Though Brandon Thomas wrote more than a dozen plays and worked often as a character actor, Charley’s Aunt is the work for which he remains best known. He played the role of Sir Colonel Francis Chesney for the first few weeks of the London run of Charley’s Aunt and regularly played the part in later revivals until shortly before his death. In his obituary notice, The Times of London quoted Thomas as having said, “I hoped to go down to fame as a great actor. If I go at all it will be as the author of Charley’s Aunt.”

We’re in love...no fool of a flirtation business, but the real downright serious thing.

I must confess that I was unfamiliar with Charley’s Aunt when I was first offered the opportunity to direct it here at The Shakespeare Theatre. As I read it, I cold not understand how the play had escaped my notice. Why had I not seen a production? Strangely enough, it has been rarely produced I the past few decades. Yet it has everything an audience could want in an comedy.

Charley’s Aunt is a classic example of a three-act, fast-paced, incredibly fun romp of a farce; perhaps even a pioneer of the form, having preceded gems like Oscar Wilde’s The Importance of Being Earnest (1895), and Feydeau’s A Flea in Her Ear (1907). It has young lovers, scheming parents and guardians, an unflappable butler, improbable disguises, false identities, witty dialogue, high manners, physical comedy, and cross-dressing. From the moment Jack and Charley enlist their friend to impersonate Charley’s aunt, the play moves from one believable absurd situation to the next with domino-effect alacrity, as the two callee ends try to keep up with the lie they have perpetrated in order to propose to the women they love.

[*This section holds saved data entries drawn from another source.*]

(** ** Fields of JSON values *)

Definition object_field (value : Value) (field : string) : result CodexProviderSourceError Value :=
  match get field value with
  | Some v => if is_object v then Ok v
              else Err (source_protocol_text (lit field ++ lit " must be an object"))
  | None => Err (source_protocol_text (lit field ++ lit " must be an object"))
  end.

Definition string_field (value : Value) (field : string) : result CodexProviderSourceError rstring :=
  ok_or (source_protocol_text (lit field ++ lit " must be a string")) (get_str field value).

Definition i64_field (value : Value) (field : string) : result CodexProviderSourceError Z :=
  ok_or (source_protocol_text (lit field ++ lit " must be an int64")) (get field value ≫= as_i64).

Definition optional_i64_field (value : Value) (field : string) :
    result CodexProviderSourceError (option Z) :=
  match get field value with
  | None | Some Null => Ok None
  | Some v => Some <$> ok_or (source_protocol_text (lit field ++ lit " must be an int64 or null")) (as_i64 v)
  end.

Definition optional_string (value : Value) (field : string) :
    result CodexProviderSourceError (option rstring) :=
  match get field value with
  | None | Some Null => Ok None
  | Some (VString text) => Ok (Some text)
  | Some _ => Err (source_protocol_text (lit field ++ lit " must be a string or null"))
  end.

Definition optional_non_empty_string (value : Value) (field : string) :
    result CodexProviderSourceError (option NonEmptyText) :=
  match get field value with
  | None | Some Null => Ok None
  | Some (VString text) =>
      if is_empty (trim text) then Ok None else Some <$> source_domain (NonEmptyText_new text)
  | Some _ => Err (source_protocol_text (lit field ++ lit " must be a string or null"))
  end.

(** ** Statuses *)

Definition map_loaded_state (status : Value) : result CodexProviderSourceError AgentState :=
  type ← string_field status "type";
  if bool_decide (type = lit "idle") then Ok State_Idle
  else if bool_decide (type = lit "systemError") then Ok State_Failed
  else if bool_decide (type = lit "active") then
    let waiting := from_option (existsb (λ flag,
      bool_decide (as_str flag = Some (lit "waitingOnApproval"))
      || bool_decide (as_str flag = Some (lit "waitingOnUserInput")))) false
      (get "activeFlags" status ≫= as_array) in
    Ok (if waiting then State_WaitingForInteraction else State_Running)
  else if bool_decide (type = lit "notLoaded")
  then Err (source_protocol "notLoaded status has no connected execution state")
  else Err (source_protocol_text (lit "unsupported thread status " ++ type)).

Definition initial_status (status : Value) : result CodexProviderSourceError (AgentState * ConnectionState) :=
  type ← string_field status "type";
  if bool_decide (type = lit "notLoaded") then Ok (State_Initializing, Conn_Disconnected)
  else state ← map_loaded_state status; Ok (state, Conn_Connected).

Definition thread_title (thread : Value) : result CodexProviderSourceError (option NonEmptyText) :=
  name ← optional_non_empty_string thread "name";
  match name with
  | Some name => Ok (Some name)
  | None => optional_non_empty_string thread "preview"
  end.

It would be easy to fixate only on the play’s broad comedy, and wind up with only fluff and silliness on stage. But no matter how high a level of preposterousness the play can rise to, at the heart of the play is one powerful theme that grounds it in reality—a force that has at one time or another, made us all do some very foolish things: love. What are the length we will go to for love? What are the sacrifices we will make and the indignities we will suffer for it? And in the end, it is love that makes all the trouble worth it. To me, this is what drives the play’s characters, action, and the comedy itself. Crafting the many moments of comedy with this cast has been a daily dose of fun. But underneath it all has been this theme, which I hope makes your journey through the play just a bit more dear and delightful. It has been a gift to work on a play like this, and to share it with you.

May the laughter it provides be a satisfying tonic for these times.